News Farma (NF) | Quais são as expectativas sentidas relativas ao evento?
Carlos Marques (CM) | A Cintramédica realizou as 1.ªs Jornadas em 2017, que se revelaram um sucesso imediato em termos de qualidade do programa e das intervenções dos profissionais especialistas, pelo feedback muito positivo que recebemos de todos os participantes. A nossa vontade foi sempre a de dar continuidade a este projeto, no entanto a pandemia traiu os nossos objetivos, uma vez que seria precisamente em 2020 que iríamos realizar a 2.ª edição. Voltamos agora em força e temos as expectativas muito elevadas, já que o interesse e recetividade ao nosso desafio e convite tem sido muito bem aceite entre os profissionais de saúde da nossa área geográfica de atuação.

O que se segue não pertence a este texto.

(** [Row::get::<_, i32>]: [i64] column, then [i32::try_from]. *)
Definition get_i32 (idx : nat) (v : Value) : RResult Z :=
  match v with
  | VInteger i =>
      if (i32_min <=? i) && (i <=? i32_max) then Ok i
      else Err (IntegralValueOutOfRange idx i)
  | _ => Err OtherError
  end.

(** [Row::get::<_, u32>]: [i64] column, then [u32::try_from]. *)
Definition get_u32 (idx : nat) (v : Value) : RResult Z :=
  match v with
  | VInteger i =>
      if (0 <=? i) && (i <=? u32_max) then Ok i
      else Err (IntegralValueOutOfRange idx i)
  | _ => Err OtherError
  end.

(** ** The SQLite file *)

(** The two header slots are 4-byte fields (offsets 68 and 60 of the
    header); the pragmas read them back as signed 32-bit integers. *)
Definition signed32 (raw : Z) : Z :=
  let w := raw mod 2 ^ 32 in
  if w <? 2 ^ 31 then w else w - 2 ^ 32.

Record table := mk_table { tbl_name : string; tbl_rows : list (list Value) }.

Record database := mk_database {
  application_id_raw : Z;
  user_version_raw : Z;
  sqlite_schema : list table
}.

(** A file of zero bytes is an empty database: both slots 0, no table. *)
Definition empty_database : database := mk_database 0 0 [].

(** The bytes of a file: either a database SQLite decodes, or bytes whose
    header SQLite does not recognise. *)
Inductive contents :=
| Db (d : database)
| Garbage (bytes : list Byte.byte).

(** What the file system holds at the opened path. *)
Inductive entry :=
| NoParentDir
| Absent
| Present (c : contents).

(** The engine calls the module makes, in the order they appear in the code. *)
Inductive op :=
| OpOpen | OpQueryAppId | OpQuerySchema
| OpBegin | OpExec (n : nat) | OpCommit
| OpQueryUserVersion.

(** Calls that can change the database file. *)
Definition is_write (o : op) : bool :=
  match o with
  | OpBegin | OpExec _ | OpCommit => true
  | _ => false
  end.

Record state := mk_state { st_entry : entry; st_log : list op }.

Record Connection := mk_connection { conn_path : string }.

(** A [rusqlite::Transaction] (DEFERRED, [DropBehavior::Rollback]): the
    pending version of the database.  The file only changes at [commit];
    a transaction dropped before (the [?] early returns) leaves it as it was. *)
Record Transaction := mk_transaction { txn_work : database }.

(** The statements [schema()] is made of, as SQLite parses the batch. *)
Inductive stmt :=
| PragmaApplicationId (v : Z)
| CreateTable (name : string)
| InsertInto (name : string) (cols : list Value)
| PragmaUserVersion (v : Z).

Definition table_exists (name : string) (d : database) : bool :=
  existsb (fun t => String.eqb (tbl_name t) name) (sqlite_schema d).

(** One statement executed on the pending database.  [CREATE TABLE] of an
    existing name fails with [SQLITE_ERROR] (rusqlite's [Unknown]); an
    [INSERT] gives the row the next rowid as its [INTEGER PRIMARY KEY]. *)
Definition exec_stmt (s : stmt) (d : database) : RResult database :=
  match s with
  | PragmaApplicationId v =>
      Ok (mk_database (v mod 2 ^ 32) (user_version_raw d) (sqlite_schema d))
  | PragmaUserVersion v =>
      Ok (mk_database (application_id_raw d) (v mod 2 ^ 32) (sqlite_schema d))
  | CreateTable name =>
      if table_exists name d then Err (SqliteFailure Unknown)
      else Ok (mk_database (application_id_raw d) (user_version_raw d)
                 (sqlite_schema d ++ [mk_table name []]))
  | InsertInto name cols =>
      if table_exists name d then
        Ok (mk_database (application_id_raw d) (user_version_raw d)
              (map (fun t =>
                      if String.eqb (tbl_name t) name
                      then mk_table (tbl_name t)
                             (tbl_rows t ++
                              [VInteger (Z.of_nat (length (tbl_rows t)) + 1) :: cols])
                      else t)
                   (sqlite_schema d)))
      else Err (SqliteFailure Unknown)
  end.

(** ** Engine calls

    Each call is logged, then fails with the oracle's error if it says so,
    else does what SQLite does on the file. *)

Section Engine.

Variable fault : op -> option Error.

Definition Eng (A : Type) := state -> RResult A * state.

Definition engine_call {A} (o : op) (f : entry -> RResult A * entry) : Eng A :=
  fun s =>
    let s1 := mk_state (st_entry s) (st_log s ++ [o]) in
    match fault o with
    | Some e => (Err e, s1)
    | None => let (r, en) := f (st_entry s1) in (r, mk_state en (st_log s1))
    end.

NF | A quem se destinam estas Jornadas?
CM | Estas 2.ªs Jornadas são dirigidas, em especial, a médicos de Medicina Geral e Familiar de todas as ACES que fazem parte da nossa área de influência: Lisboa Ocidental, Cascais, Oeste Sul e, obviamente, Sintra. Estamos a falar de uma área geográfica composta por dezenas de unidades, centenas de médicos de Medicina Geral e Familiar e mais de um milhão de utentes inscritos. Os temas foram escolhidos para os especialistas que estão principalmente interessados em ouvir especialistas de Cardiologia, Endocrinologia e Gastrenterologia sobre a construção de um diagnóstico de várias patologias, infelizmente, comuns na prática clínica.
NF | De que forma foi desenhado um programa diversificado para dar resposta às diferentes necessidades de formação da Medicina Geral e Familiar?
CM | O médico de Medicina Geral e Familiar é o que tem o primeiro contacto com o doente e faz o diagnóstico da doença recorrendo, se necessário, à execução de exames complementares.
As especialidades de Cardiologia, Endocrinologia e Gastrenterologia, mas também as Análises Clínicas, a Imagiologia e a Anatomia Patológica estão entre as que são mais solicitadas para a execução desses exames. Quisemos juntar todos estes Especialistas para darem uma visão atualizada das respostas que estes exames podem dar nas situações patológicas mais frequentes como são as cardiovasculares, tiroideias, gastrointestinais e hepáticas, reportando-nos nomeadamente às mais recentes guidelines produzidas pelas Sociedades científicas internacionais.
NF | Qual a importância de cruzar de uma forma multidisciplinar a Cardiologia, a Endocrinologia e a Gastrenterologia e, ainda, a Medicina Geral e Familiar?
CM | A permanente evolução da ciência e a sua aplicação no contexto clínico, particularmente nas situações mais complexas em que existem várias comorbilidades, tornam cada vez mais necessário o diálogo entre os diferentes especialistas.
A Medicina Geral e Familiar atua como o ponto central na coordenação dos cuidados de saúde. Nas doenças crónicas, em particular, o envolvimento de diferentes especialistas permite encontrar estratégias integradas mais eficazes de forma a melhor monitorizar e prevenir as complicações da doença. Ao trabalhar em conjunto com os especialistas, os médicos de Medicina Geral e Familiar podem garantir uma gestão da doença mais eficaz e centrada no doente.
NF | Que outros destaques podem tornar especiais estas Jornadas para os participantes?
CM | Na Cintramédica existe uma cultura de partilha de informação constante entre as várias especialidades e valências clínicas, pelo que estamos habituados a uma intervenção multidisciplinar, como é natural numa instituição onde convivem várias especialidades. Estamos certos que essa experiência se irá sentir e refletir de forma natural durante os vários momentos do programa, e esse envolvimento em conjunto será a principal mais-valia para os participantes destas jornadas científicas.
Além disto, teremos ainda um almoço incluído para todos os participantes que estejam interessados em ficar mais um pouco após o programa da sala, onde se pretende aproveitar para fomentar a comunicação e a partilha de experiências entre médicos de várias especialidades, de forma natural, bem como uma oportunidade excelente para networking.